Junichirô Tanizaki Le goût des orties ou la reconfiguration du sujet
Le mariage de Kaname et Misako bat de l’aile. La séparation, le divorce ne sont pas loin. Par ailleurs, Miasko entretient une relation avec un amant, Aso, mais avec l’approbation de Kaname. Leur jeune fils, Hiroshi, ne sait rien de leur situation. Le couple, cependant, retarde autant que possible sa rupture. Kaname prend conscience de la fascination qu’exerce sur lui le bunraku, théâtre de marionnettes auquel son beau-père le convie. Le bunraku et O-hisa, la jeune maîtresse de son beau-père, homme attaché aux traditions séculaires du Japon, contre l’influence de l’Occident, jugée négative.
En fait d’orties, la traduction littérale de ce roman de Tanizaki (titre original : Tade ku mushi) est Les insectes qui mangent la renouée poivre d’eau. Persicaria Hydropiper. Il s’agit, en japonais, de la première moitié du proverbe tade ku mushi mo suki zuki, « même les insectes mangeurs de renouées poivre d’eau ont leurs goûts », sous-entendu : selon les individus, ils préfèrent tel ou tel type de plante, c’est-à-dire, pour nous, que les goûts et les couleurs ne se discutent pas.
Intéressante expérience de lecture, en ce qui me concerne. Voici qu’on me propose de visiter le Japon de 1929, un pays dont on me dit, avant le deuxième conflit mondial, avant Hiroshima et Nagasaki, qu’il subit l’influence négative de l’Occident. Qu’on ne s’y trompe pas : il ne s’agit pas d’une fresque historique, mais d’un roman intimiste au travers duquel percent des problématiques dont la comparaison avec le climat psychique du 21e siècle me semble risquée, mais peut-être indispensable. Nous tombons tous à peu près d’accord : en France, nous ne sommes pas tenus de suivre servilement les rentrées dites « littéraires », loin de là, mais, concrètement, où en est ce Japon que, jusqu’à ce jour, je n’ai jamais visité ? À lire (presque à tourner délicatement les pages du beau roman de Tanizaki) les descriptions de provinces, de quartiers situés à l’extérieur de Tokyo, à explorer, en mode asiatique, la vérité du mensonge théâtral (le bunraku) à l’intérieur d’une œuvre de fiction, que retrouverais-je aujourd’hui, là-bas, de ces années vingt ?

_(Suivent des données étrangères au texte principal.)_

Lemma session_explains (reqs : list request) (d d' : plug) (rets : list Z) (h : list request) :
  session d reqs = Done (rets, d') -> explains h (state d) ->
  explains (h ++ history reqs rets) (state d') /\ length rets = length reqs
  /\ same_plugin d d'.
Proof.
  revert d rets h. induction reqs as [|r reqs IH]; intros d rets h E Hd; cbn in E.
  { injection E as <- <-. cbn. by rewrite app_nil_r. }
  obinv E. destruct a as [[ret r'] d1]. obinv E. destruct a as [rets1 d2].
  injection E as <- <-.
  destruct (ioctl_next _ _ _ _ _ E0) as [Hn [S1 S2]].
  assert (explains (h ++ history [r] [ret]) (state d1)) as H1.
  { rewrite Hn. apply explains_next; [done|]. intros ->.
    by apply (ioctl_success_allowed _ _ _ _ _ E0). }
  destruct (IH d1 rets1 _ E1 H1) as (K & L & [S3 S4]).
  split; [|split; [cbn; congruence|split; congruence]].
  rewrite <-app_assoc in K. cbn [history] in K |- *. destruct (target r), (ret =? 0); exact K.
Qed.

(** C37. The life cycle is the four-state machine: a request that the state
    does not accept is answered with EBADFD and changes neither the plugin
    nor the argument, and after any request that returns the state is the one
    the machine prescribes, moved by a successful HW_PARAMS, PREPARE, START
    or DROP only; the operations and the constraints never change. *)
Theorem plugin_ioctl_follows_automaton (d : plug) (req : request) :
  (allowed (state d) req = false -> pcm_plug_ioctl d req = Done (- EBADFD, req, d))
  /\ (forall ret req' d', pcm_plug_ioctl d req = Done (ret, req', d') ->
        state d' = next (state d) req ret /\ same_plugin d d').
Proof. split; [apply ioctl_refused|intros ret req' d'; apply ioctl_next]. Qed.

(** Protocol of the transfers: after any session on a freshly opened
    plugin, frames are taken ([WRITEI_FRAMES] not refused with EBADFD) only
    when the successful moves of the session end with a configuration
    (HW_PARAMS or DROP) followed by PREPARE, or by PREPARE and START, and
    frames are delivered ([READI_FRAMES]) only in the second case. *)
Theorem plugin_transfer_protocol
    (d d' d'' : plug) (reqs : list request) (rets : list Z) (ret : Z) (x : snd_xferi)
    (req' : request) (playback : bool) :
  state d = PCM_PLUG_STATE_OPEN ->
  session d reqs = Done (rets, d') ->
  pcm_plug_ioctl d' (if playback then SNDRV_PCM_IOCTL_WRITEI_FRAMES x
                     else SNDRV_PCM_IOCTL_READI_FRAMES x) = Done (ret, req', d'') ->
  ret <> - EBADFD ->
  exists h c, configures c /\
    (history reqs rets = h ++ [c; SNDRV_PCM_IOCTL_PREPARE; SNDRV_PCM_IOCTL_START]
     \/ (playback = true /\ history reqs rets = h ++ [c; SNDRV_PCM_IOCTL_PREPARE])).
Proof.
  intros Hd Hs Hx Hr.
  destruct (session_explains reqs d d' rets [] Hs) as (K & _); [by rewrite Hd|]. cbn [app] in K.
  pose proof (ioctl_success_allowed _ _ _ _ _ Hx Hr) as A.
  destruct playback; cbn in A; unfold explains in K; destruct (state d'); cbn in A;
    try (repeat case_bool_decide; cbn in A; congruence);
    destruct K as (h & c & Hc & ->); exists h, c; eauto.
Qed.

(** ** Bringing a plugin up *)

(** What the PCM interface expects from the callbacks of a plugin: they are
    there, they return, and they report success. *)
Class Cooperative (o : pcm_plugin_ops P) : Prop := {
  coop_hw_params : exists f, op_hw_params o = Some f
    /\ forall x p, exists x' p', f x p = Done (0, x', p');
  coop_prepare : exists f, op_prepare o = Some f /\ forall x, exists x', f x = Done (0, x');
  coop_start : exists f, op_start o = Some f /\ forall x, exists x', f x = Done (0, x')
}.

Lemma hparams_up (d : plug) (p : snd_pcm_hw_params) :
  Cooperative (ops d) -> state d = PCM_PLUG_STATE_OPEN ->
  u32 (mm_min (bit_width (constraints d)) * mm_min (hc_channels (constraints d))) <> 0 ->
  exists p' x, pcm_plug_hparams d p = Done (0, p', set_state PCM_PLUG_STATE_SETUP (set_priv x d)).
Proof.
  intros [(f & O & F) _ _] Hd N0.
  destruct (hrefine_done (constraints d) (set_rmask UINT32_MAX p) N0) as (p1 & E1).
  destruct (F (priv d) (pcm_plug_hw_params_set p1)) as (x & p2 & E2).
  exists p2, x. unfold pcm_plug_hparams. by rewrite bool_decide_eq_true_2, E1, O; cbn; rewrite ?E2.
Qed.

Lemma prepare_up (d : plug) :
  Cooperative (ops d) -> state d = PCM_PLUG_STATE_SETUP ->
  exists x, pcm_plug_prepare d = Done (0, set_state PCM_PLUG_STATE_PREPARED (set_priv x d)).
Proof.
  intros [_ (f & O & F) _] Hd. destruct (F (priv d)) as (x & E). exists x.
  unfold pcm_plug_prepare. by rewrite bool_decide_eq_true_2, O; cbn; rewrite ?E.
Qed.

Lemma start_up (d : plug) :
  Cooperative (ops d) -> state d = PCM_PLUG_STATE_PREPARED ->
  exists x, pcm_plug_start d = Done (0, set_state PCM_PLUG_STATE_RUNNING (set_priv x d)).
Proof.
  intros [_ _ (f & O & F)] Hd. destruct (F (priv d)) as (x & E). exists x.
  unfold pcm_plug_start. by rewrite bool_decide_eq_true_2, O; cbn; rewrite ?E.
Qed.

(** A cooperative plugin comes up: for every request of parameters and
    every plugin whose frames are not empty, HW_PARAMS, PREPARE and START
    succeed one after the other from the open state, the machine is running
    afterwards, and SYNC_PTR then reports a running stream whenever the
    plugin's own callback succeeds. *)
Theorem plugin_bring_up (d : plug) (p : snd_pcm_hw_params) :
  Cooperative (ops d) ->
  state d = PCM_PLUG_STATE_OPEN ->
  u32 (mm_min (bit_width (constraints d)) * mm_min (hc_channels (constraints d))) <> 0 ->
  exists d', session d [SNDRV_PCM_IOCTL_HW_PARAMS p; SNDRV_PCM_IOCTL_PREPARE;
                        SNDRV_PCM_IOCTL_START] = Done ([0; 0; 0], d')
    /\ state d' = PCM_PLUG_STATE_RUNNING /\ same_plugin d d'
    /\ (forall s s' d'', pcm_plug_sync_ptr d' s = Done (0, s', d'') -> s' = Some PCM_STATE_RUNNING).
Proof.
  intros C Hd N0.
  destruct (hparams_up d p C Hd N0) as (p1 & x1 & E1).
  destruct (prepare_up (set_state PCM_PLUG_STATE_SETUP (set_priv x1 d)) C eq_refl) as (x2 & E2).
  destruct (start_up (set_state PCM_PLUG_STATE_PREPARED
              (set_priv x2 (set_state PCM_PLUG_STATE_SETUP (set_priv x1 d)))) C eq_refl) as (x3 & E3).
  cbn [session pcm_plug_ioctl]. rewrite E1. cbn [obind]. rewrite E2. cbn [obind]. rewrite E3.
  cbn [obind]. eexists. split; [reflexivity|]. split; [done|]. split; [done|].
  intros st st' d''. unfold pcm_plug_sync_ptr. cbn. intros H. ioctl_cases. done.
Qed.
End Automaton.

L’Orient et l’Occident s’affrontent donc sur un mode intimiste, dans la tête, pourrait-on dire, de Kaname. Une lecture superficielle du livre pourrait faire croire qu’il ne se passe pas grand-chose, et il est vrai que Tanizaki, par sa rythmique propre, individuelle, et sa rythmique de sujet localisé dans une aire et un temps spécifiques, compose un paysage par touches subtilement décalées. L’impatience du lecteur occidental (et occidentalisé) pressé, dans sa servitude trop souvent volontaire à des proses prédigérées, de suite oubliables, peut-il endurer l’entrée dans ce cérémonial des pages, des lignes faussement silencieuses du texte ? Peut-il aller jusqu’au bout de cette délicate et radicale ascension de ce qui est tout de même, devant notre veille paresseuse, une sorte de mont Fuji littéraire ? Peut-il se perdre dans le contraste qu’offrent les méandres provinciaux de ce pays qui n’est pas tout d’une pièce ? Peut-il se laisser absorber dans cet espace et ce temps tout comme Kaname, initialement travaillé par l’image des acteurs hollywoodiens et l’érotisme des Mille et Une Nuits, se laisse attirer par la vérité spectaculaire, spéculaire sans cesse proposée par les solennelles et traditionnelles marionnettes du bunraku ?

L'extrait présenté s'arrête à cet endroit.